Submitted by mickeyman via The World Complex blog,

In the broadest sense, there are three types of systems in the world.

The first are simple systems which are characterized by only a few variables or agents, and which can be described by perhaps a handful of equations (or even one).

The second are systems which are characterized by disorganized complexity. These may consist of huge numbers of agents or variables, and their interactions cannot be described by simple equations; yet the overall system is well-described statistically through averages and can be described as being stochastic. Such systems are typically characterized by a stable equilibrium, provided there are no external shocks to the system. They are incapable of generating internal shocks or surprises. For example, you might consider the distribution of air molecules in a room.

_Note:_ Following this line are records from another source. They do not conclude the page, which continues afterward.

(** X12. On a host that is not of the Windows family the plugin paths are
    joined under the output root as it was given: each of them is absolute
    exactly when the output root is, and its string is never changed by the
    working directory. *)
Theorem X12_plugin_paths_follow_the_root_off_windows h args l :
  String.eqb (os.name h) "nt" = false →
  main_locals h args = Ok l →
  let fl := path_flavour h in
  is_absolute fl (ts_plugin_path l) = is_absolute fl (root_path l)
  ∧ is_absolute fl (grpc_plugin_path l) = is_absolute fl (root_path l)
  ∧ ts_plugin_path l
    = mkpath (drv (root_path l)) (root (root_path l))
             (tail (root_path l) ++ ["node_modules"; ".bin"; "protoc-gen-ts"])
  ∧ grpc_plugin_path l
    = mkpath (drv (root_path l)) (root (root_path l))
             (tail (root_path l)
              ++ ["node_modules"; ".bin"; "grpc_tools_node_protoc_plugin"]).
Proof.
  intros Hnt Hl fl.
  pose proof (main_locals_eq h args) as Heq. cbv zeta in Heq.
  rewrite Hl, Hnt in Heq. injection Heq as Hrec. rewrite Hrec.
  cbn [ts_plugin_path grpc_plugin_path root_path].
  rewrite !joinpath_plain by auto with plain.
  repeat split.
Qed.

Lemma X12_witness :
  let h := posix_host protoc_succeeds in
  let args := mkargs "proj" in
  ∃ l,
    String.eqb (os.name h) "nt" = false
    ∧ main_locals h args = Ok l
    ∧ is_absolute PosixFlavour (ts_plugin_path l)
      = is_absolute PosixFlavour (root_path l)
    ∧ is_absolute PosixFlavour (grpc_plugin_path l)
      = is_absolute PosixFlavour (root_path l)
    ∧ ts_plugin_path l
      = mkpath (drv (root_path l)) (root (root_path l))
               (tail (root_path l) ++ ["node_modules"; ".bin"; "protoc-gen-ts"])
    ∧ grpc_plugin_path l
      = mkpath (drv (root_path l)) (root (root_path l))
               (tail (root_path l)
                ++ ["node_modules"; ".bin"; "grpc_tools_node_protoc_plugin"]).
Proof.
  intros h args. eexists.
  split; [reflexivity|].
  split; [exact (main_locals_eq h args)|].
  exact (X12_plugin_paths_follow_the_root_off_windows h args _ eq_refl
           (main_locals_eq h args)).
Defined.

You may not be able to predict the motion of any particular air molecule, but you can be reasonable certain that the global population won't do anything unexpected (like all move into one side of the room leaving a vacuum on the other side).

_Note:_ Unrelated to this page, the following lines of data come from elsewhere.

(** * The batch of [getSymbolPrices] *)

Lemma fetched_frame symbols :
  forall w,
    exchange (fetched w symbols) = exchange w
    /\ priceCache (fetched w symbols) = priceCache w
    /\ heap (fetched w symbols) = heap w
    /\ length (requests (fetched w symbols)) = (length (requests w) + length symbols)%nat.
Proof.
  induction symbols as [| symbol rest IH]; intros w; cbn [fetched fold_left length].
  - repeat split; lia.
  - destruct (IH (sent (ticker_config symbol) w)) as (He & Hc & Hh & Hr).
    fold (fetched (sent (ticker_config symbol) w) rest).
    rewrite He, Hc, Hh, Hr. cbn. rewrite length_app. cbn. repeat split; lia.
Qed.

Lemma answers_cons w symbol rest :
  answers w (symbol :: rest)
  = match success (ticker_config symbol)
            (exchange w (length (requests w)) (ticker_config symbol)) with
    | Some d => [d]
    | None => []
    end ++ answers (sent (ticker_config symbol) w) rest.
Proof.
  unfold answers. rewrite imap_cons. cbn [omap list_omap].
  replace (length (requests w) + 0)%nat with (length (requests w)) by lia.
  assert (Hext : imap
            ((fun i s => success (ticker_config s)
                           (exchange w (length (requests w) + i)%nat (ticker_config s))) ∘ S) rest
          = imap (fun i s => success (ticker_config s)
                    (exchange (sent (ticker_config symbol) w)
                       (length (requests (sent (ticker_config symbol) w)) + i)%nat
                       (ticker_config s))) rest).
  { apply imap_ext. intros i s _. cbn. rewrite length_app. cbn.
    replace (length (requests w) + 1 + i)%nat with (length (requests w) + S i)%nat by lia.
    reflexivity. }
  rewrite Hext.
  destruct (success _ _); reflexivity.
Qed.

The third type of system is characterized by organized complexity. As the systems above, one may consist of many variables or agents, each of which is simple, but the system's behaviour does not lend itself to statistical description because instead of the activities of each component dissolving into a background equilibrium, large-scale (even global scale) structure "emerges" instead of seething chaos. Along with these "emergent properties", common features of such a system include multiple equilibria, adaptive behaviour, and feedbacks. There is no simple way to describe its behaviour, as much of the system's history is bound up in its behaviour (what economists call "long memory").

Complex systems, for all their unpredictability are remarkably resilient. The resilience arises from the way in which this type of system interacts with its environment–through the individual actions of its simple components, the system is able to gather information about its environment and modify its operations to adapt. Yet this adaptation and evolution all occur in the absence of central control.

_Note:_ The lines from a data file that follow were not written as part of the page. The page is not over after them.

Lemma weighted_score_bounds (z : float64) (p : Q) (t : trend_kind) :
  nonneg z -> 0 <= p -> p <= 100 + pow2 (-46) ->
  exists s : Q,
    weighted_score z (Finite p) t = Finite s /\ 0 <= s /\ s <= score_max.
Proof.
  intros Hz Hp0 Hp1. unfold weighted_score.
  destruct literals as (E0 & E1 & E3 & E50 & E05 & E03 & E02).
  rewrite E0, E1, E3, E50, E05, E03, E02.
  (* the z-score *)
  destruct (pymin_unit (div z (Finite 3))) as (zn & Ezn & Hzn0 & Hzn1).
  { apply div_nonneg; [exact Hz|lra]. }
  rewrite Ezn. cbn [mul].
  destruct (of_Q_between (zn * (1 # 2)) 0 (1 # 2))
    as (zc & Ezc & Hzc0 & Hzc1); [lra|lra|qle|qle|].
  rewrite Ezc.
  assert (R0 : round 0 = 0) by reflexivity.
  assert (Rhalf : round (1 # 2) = 1 # 2) by (vm_compute; reflexivity).
  rewrite R0 in Hzc0. rewrite Rhalf in Hzc1.
  (* the percentile *)
  unfold sub. cbn [opp add].
  set (h1 := 100 + pow2 (-46) + - (50)).
  destruct (of_Q_between (p + - (50)) (- (50)) h1)
    as (d & Ed & Hd0 & Hd1); [lra|unfold h1; lra|qle|qle|].
  rewrite Ed. cbn [abs div].
  assert (Rm50 : round (- (50)) = - (50)) by (vm_compute; reflexivity).
  rewrite Rm50 in Hd0.
  assert (Hh1 : 50 <= round h1) by qle.
  assert (Habs : Qabs d <= round h1).
  { apply Qabs_Qle_condition. split; lra. }
  pose proof (Qabs_nonneg d) as Habs0.
  change (Qeq_bool 50 0) with false. cbv iota.
  set (h2 := round h1 / 50).
  destruct (of_Q_between (Qabs d / 50) 0 h2)
    as (ps & Eps & Hps0 & Hps1).
  { apply Qle_shift_div_l; lra. }
  { unfold h2, Qdiv. apply Qmult_le_compat_r; [exact Habs|].
    apply Qlt_le_weak. reflexivity. }
  { qle. } { qle. }
  rewrite Eps. cbn [mul]. rewrite R0 in Hps0.
  assert (H03 : 0 <= c03) by qle.
  set (h3 := round h2 * c03).
  destruct (of_Q_between (ps * c03) 0 h3)
    as (pc & Epc & Hpc0 & Hpc1).
  { apply Qmult_le_0_compat; assumption. }
  { unfold h3. apply Qmult_le_compat_r; assumption. }
  { qle. } { qle. }
  rewrite Epc. cbn [add]. rewrite R0 in Hpc0.
  (* the first sum *)
  set (h4 := (1 # 2) + round h3).
  destruct (of_Q_between (zc + pc) 0 h4)
    as (s1 & Es1 & Hs10 & Hs11); [lra|unfold h4; lra|qle|qle|].
  rewrite Es1. rewrite R0 in Hs10.
  (* the trend *)
  set (ts := match t with
             | increasing | decreasing => Finite c03
             | stable => Finite 0
             end).
  assert (Et : exists tc : Q,
             mul ts (Finite c02) = Finite tc /\ 0 <= tc
             /\ tc <= 1080863910568919 # 18014398509481984).
  { destruct t; eexists; (split; [vm_compute; reflexivity|]);
      split; qle. }
  destruct Et as (tc & Etc & Htc0 & Htc1). rewrite Etc. cbn [add].
  set (h5 := round h4 + (1080863910568919 # 18014398509481984)).
  destruct (of_Q_between (s1 + tc) 0 h5)
    as (s & Es & Hs0 & Hs1); [lra|unfold h5; lra|qle|qle|].
  exists s. split; [exact Es|]. rewrite R0 in Hs0. split; [exact Hs0|].
  apply Qle_trans with (round h5); [exact Hs1|qle].
Qed.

The above descriptions–and characterizations of three types of systems–go back to 1948. Unfortunately it appears that Dr. Weaver was too optimistic when he recommended science develop an understanding of the third type of system "over the next 50 years". Here we are 65 years later and we have made only basic improvements in our understanding of such systems.

What has gone wrong? I think it is partly due to the limitations of the Newtonian paradigm on which science has rested over the past few hundred years.

Back to Weaver. He asks,

How can currency be wisely and effectively stabilized? To what extent is it safe to depend on the free interplay of such forces as supply and demand? To what extent must systems of economic control be employed to prevent the wide swings from prosperity to depression? These are also obviously complex problems, and they too involve analyzing systems which are organic wholes, with their parts in close interrelation.

The Fed has answered.

Sixty-five years ago, economics was known to be a complex, organized system. Yet today, the Fed continues to set policy as if the economy were a stochastic system that could be sledgehammered into whatever equilibrium state is deemed politically expedient. I would further argue that the Fed has not managed to succeed even in hammering the economy into a desirable equilibrium, but rather has mastered the ability to create artificial statistics to "justify" its actions.

The system is doomed to fail, because the resilience of natural complex systems requires freedom of action for its individual components. We do not observe resilient complex systems with central control. Yet central control is the dominant ideology of our present political and economic systems. Total control, with a vanishingly thin veneer of democracy, ephemeral as the morning dew.